(** * A one-shot Bedrock client: request construction, response decoding
      and error classification of [main.go]

    The development embeds [main] and [handleInvokeError] of [src/main.go]
    together with the parts of the Go library they run through
    ([strings.Contains], [fmt], [log], [unicode/utf8], [encoding/json]).
    Go strings are byte sequences; they are [string] here, one [ascii] per
    byte, and a Go [int] is a [Z] in the 64-bit range.  The library is the
    one of Go 1.22: the encoder writes backspace and form feed as [\b] and
    [\f]. *)

From Stdlib Require Import ZArith List String Ascii Bool Lia.
Import ListNotations.
Local Open Scope string_scope.
Local Open Scope Z_scope.

Set Implicit Arguments.

(* ================================================================= *)
(** ** Bytes and byte strings *)

Module Bytes.

Definition byteZ (c : ascii) : Z := Z.of_N (N_of_ascii c).

(** Go's conversion [byte(x)]: the low eight bits. *)
Definition byte (z : Z) : ascii := ascii_of_N (Z.to_N (z mod 256)).

Definition quote : ascii := "034"%char.
Definition backslash : ascii := "\"%char.

(** [s[n:]] for [n <= len(s)]. *)
Fixpoint drop (n : nat) (s : string) : string :=
  match n, s with
  | O, _ => s
  | S n', String _ s' => drop n' s'
  | S _, EmptyString => EmptyString
  end.

(** [s[:n]] for [n <= len(s)]. *)
Fixpoint take (n : nat) (s : string) : string :=
  match n, s with
  | O, _ => EmptyString
  | S n', String c s' => String c (take n' s')
  | S _, EmptyString => EmptyString
  end.

(** JSON texts are written below with ['] for the double quote. *)
Fixpoint dq (s : string) : string :=
  match s with
  | EmptyString => EmptyString
  | String c s' => String (if Ascii.eqb c "'" then quote else c) (dq s')
  end.

End Bytes.
Import Bytes.

(* ================================================================= *)
(** ** Package [strings] *)

Module strings.

Fixpoint HasPrefix (s prefix : string) : bool :=
  match prefix, s with
  | EmptyString, _ => true
  | String p prefix', String c s' => Ascii.eqb c p && HasPrefix s' prefix'
  | String _ _, EmptyString => false
  end.

(** [strings.Index]: the index of the first instance of [substr] in [s],
    or [-1]. *)
Fixpoint Index (s substr : string) : Z :=
  if HasPrefix s substr then 0
  else match s with
       | EmptyString => -1
       | String _ s' =>
           let i := Index s' substr in
           if i <? 0 then -1 else i + 1
       end.

(** [strings.Contains(s, substr)] is [Index(s, substr) >= 0]. *)
Definition Contains (s substr : string) : bool := Index s substr >=? 0.

End strings.

(* ================================================================= *)
(** ** Package [unicode/utf8] and [unicode/utf16] *)

Module utf8.

Definition RuneError : Z := 0xFFFD.
Definition RuneSelf : Z := 0x80.
Definition MaxRune : Z := 0x10FFFF.
Definition UTFMax : nat := 4.

Definition surrogateMin : Z := 0xD800.
Definition surrogateMax : Z := 0xDFFF.

Definition t2 : Z := 0xC0.
Definition t3 : Z := 0xE0.
Definition t4 : Z := 0xF0.
Definition tx : Z := 0x80.
Definition maskx : Z := 0x3F.
Definition mask2 : Z := 0x1F.
Definition mask3 : Z := 0x0F.
Definition mask4 : Z := 0x07.

Definition rune1Max : Z := 0x7F.
Definition rune2Max : Z := 0x7FF.
Definition rune3Max : Z := 0xFFFF.

Definition locb : Z := 0x80.
Definition hicb : Z := 0xBF.

(** One entry of the table [first]: an ASCII byte, an invalid leading byte,
    or the size of the sequence with the accepted range of its second
    byte. *)
Inductive firstInfo : Type :=
| as_ : firstInfo
| xx : firstInfo
| sz : nat -> Z -> Z -> firstInfo.

Definition first (p0 : Z) : firstInfo :=
  if p0 <? 0x80 then as_
  else if p0 <? 0xC2 then xx
  else if p0 <? 0xE0 then sz 2 locb hicb
  else if p0 =? 0xE0 then sz 3 0xA0 hicb
  else if p0 <? 0xED then sz 3 locb hicb
  else if p0 =? 0xED then sz 3 locb 0x9F
  else if p0 <? 0xF0 then sz 3 locb hicb
  else if p0 =? 0xF0 then sz 4 0x90 hicb
  else if p0 <? 0xF4 then sz 4 locb hicb
  else if p0 =? 0xF4 then sz 4 locb 0x8F
  else xx.

Definition cont (b : Z) : bool := (locb <=? b) && (b <=? hicb).

(** [utf8.DecodeRune]: the first rune of [p] and its width in bytes;
    [(RuneError, 0)] on the empty string, [(RuneError, 1)] on an invalid
    encoding. *)
Definition DecodeRune (p : string) : Z * nat :=
  match p with
  | EmptyString => (RuneError, 0%nat)
  | String c0 p1 =>
      let p0 := byteZ c0 in
      match first p0 with
      | as_ => (p0, 1%nat)
      | xx => (RuneError, 1%nat)
      | sz n lo hi =>
          if (String.length p <? n)%nat then (RuneError, 1%nat)
          else
            match p1 with
            | EmptyString => (RuneError, 1%nat)
            | String c1 p2 =>
                let b1 := byteZ c1 in
                if (b1 <? lo) || (hi <? b1) then (RuneError, 1%nat)
                else if (n <=? 2)%nat then
                  (Z.lor (Z.shiftl (Z.land p0 mask2) 6) (Z.land b1 maskx),
                   2%nat)
                else
                  match p2 with
                  | EmptyString => (RuneError, 1%nat)
                  | String c2 p3 =>
                      let b2 := byteZ c2 in
                      if negb (cont b2) then (RuneError, 1%nat)
                      else if (n <=? 3)%nat then
                        (Z.lor (Z.lor (Z.shiftl (Z.land p0 mask3) 12)
                                      (Z.shiftl (Z.land b1 maskx) 6))
                               (Z.land b2 maskx), 3%nat)
                      else
                        match p3 with
                        | EmptyString => (RuneError, 1%nat)
                        | String c3 _ =>
                            let b3 := byteZ c3 in
                            if negb (cont b3) then (RuneError, 1%nat)
                            else
                              (Z.lor (Z.lor (Z.lor
                                 (Z.shiftl (Z.land p0 mask4) 18)
                                 (Z.shiftl (Z.land b1 maskx) 12))
                                 (Z.shiftl (Z.land b2 maskx) 6))
                                 (Z.land b3 maskx), 4%nat)
                        end
                  end
            end
      end
  end.

Definition enc3 (r : Z) : string :=
  String (byte (Z.lor t3 (Z.shiftr r 12)))
    (String (byte (Z.lor tx (Z.land (Z.shiftr r 6) maskx)))
       (String (byte (Z.lor tx (Z.land r maskx))) EmptyString)).

(** [utf8.EncodeRune] (as [AppendRune] on an empty buffer): the rune is
    compared as a [uint32], so a negative rune is out of range and is
    written as [RuneError], like a surrogate. *)
Definition EncodeRune (r : Z) : string :=
  let i := r mod 2 ^ 32 in
  if i <=? rune1Max then String (byte r) EmptyString
  else if i <=? rune2Max then
    String (byte (Z.lor t2 (Z.shiftr r 6)))
      (String (byte (Z.lor tx (Z.land r maskx))) EmptyString)
  else if (MaxRune <? i) || ((surrogateMin <=? i) && (i <=? surrogateMax))
  then enc3 RuneError
  else if i <=? rune3Max then enc3 r
  else
    String (byte (Z.lor t4 (Z.shiftr r 18)))
      (String (byte (Z.lor tx (Z.land (Z.shiftr r 12) maskx)))
         (String (byte (Z.lor tx (Z.land (Z.shiftr r 6) maskx)))
            (String (byte (Z.lor tx (Z.land r maskx))) EmptyString))).

(** [utf8.ValidString]: no position decodes to an encoding error.  The loop
    advances by the width of the rune read; [fuel] bounds its iterations and
    [String.length s] is enough. *)
Fixpoint validFrom (fuel : nat) (s : string) : bool :=
  match s with
  | EmptyString => true
  | String _ _ =>
      match fuel with
      | O => false
      | S fuel' =>
          let '(r, size) := DecodeRune s in
          if (r =? RuneError) && (size =? 1)%nat then false
          else validFrom fuel' (drop size s)
      end
  end.

Definition ValidString (s : string) : bool := validFrom (String.length s) s.

End utf8.

Module utf16.

Definition surr1 : Z := 0xD800.
Definition surr2 : Z := 0xDC00.
Definition surr3 : Z := 0xE000.
Definition surrSelf : Z := 0x10000.
Definition replacementChar : Z := 0xFFFD.

Definition IsSurrogate (r : Z) : bool := (surr1 <=? r) && (r <? surr3).

Definition DecodeRune (r1 r2 : Z) : Z :=
  if (surr1 <=? r1) && (r1 <? surr2) && (surr2 <=? r2) && (r2 <? surr3)
  then Z.lor (Z.shiftl (r1 - surr1) 10) (r2 - surr2) + surrSelf
  else replacementChar.

End utf16.

(* ================================================================= *)
(** ** Errors and results *)

(** A Go [error] value, as far as the program looks at it: the errors of the
    SDK are known by their display text only, those of [encoding/json] by
    their type. *)
Inductive error : Type :=
| errorString (text : string)
| SyntaxError (msg : string)
| UnmarshalTypeError (Value Type_ Struct Field : string)
| UnsupportedTypeError (type_ : string).

(** A Go pair [(x, err)] with [err == nil] ([OK x]) or not ([Err err]). *)
Inductive result (A : Type) : Type :=
| OK (a : A)
| Err (e : error).
Arguments OK {A} a.
Arguments Err {A} e.

Definition rbind {A B} (r : result A) (k : A -> result B) : result B :=
  match r with
  | OK a => k a
  | Err e => Err e
  end.

Notation "x <- r ;; k" := (rbind r (fun x => k))
  (at level 61, r at next level, right associativity).
Notation "' p <- r ;; k" := (rbind r (fun p => k))
  (at level 61, p pattern, r at next level, right associativity).

Fixpoint mapM {A B} (f : A -> result B) (l : list A) : result (list B) :=
  match l with
  | [] => OK []
  | a :: l' =>
      b <- f a ;;
      bs <- mapM f l' ;;
      OK (b :: bs)
  end.

Fixpoint join (sep : string) (l : list string) : string :=
  match l with
  | [] => EmptyString
  | [x] => x
  | x :: l' => x ++ sep ++ join sep l'
  end.

(* ================================================================= *)
(** ** Package [strconv], base 10 *)

Module strconv.

Definition isDigit (c : ascii) : bool :=
  (48 <=? byteZ c) && (byteZ c <=? 57).

Definition digit (d : Z) : ascii := byte (48 + d).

Exercise goal:
What should be returned is the run of lines from the first line of the material through the line containing "(take n' s')", exact and inclusive, and nothing else.

Answer space:
(** * A one-shot Bedrock client: request construction, response decoding
      and error classification of [main.go]

    The development embeds [main] and [handleInvokeError] of [src/main.go]
    together with the parts of the Go library they run through
    ([strings.Contains], [fmt], [log], [unicode/utf8], [encoding/json]).
    Go strings are byte sequences; they are [string] here, one [ascii] per
    byte, and a Go [int] is a [Z] in the 64-bit range.  The library is the
    one of Go 1.22: the encoder writes backspace and form feed as [\b] and
    [\f]. *)

From Stdlib Require Import ZArith List String Ascii Bool Lia.
Import ListNotations.
Local Open Scope string_scope.
Local Open Scope Z_scope.

Set Implicit Arguments.

(* ================================================================= *)
(** ** Bytes and byte strings *)

Module Bytes.

Definition byteZ (c : ascii) : Z := Z.of_N (N_of_ascii c).

(** Go's conversion [byte(x)]: the low eight bits. *)
Definition byte (z : Z) : ascii := ascii_of_N (Z.to_N (z mod 256)).

Definition quote : ascii := "034"%char.
Definition backslash : ascii := "\"%char.

(** [s[n:]] for [n <= len(s)]. *)
Fixpoint drop (n : nat) (s : string) : string :=
  match n, s with
  | O, _ => s
  | S n', String _ s' => drop n' s'
  | S _, EmptyString => EmptyString
  end.

(** [s[:n]] for [n <= len(s)]. *)
Fixpoint take (n : nat) (s : string) : string :=
  match n, s with
  | O, _ => EmptyString
  | S n', String c s' => String c (take n' s')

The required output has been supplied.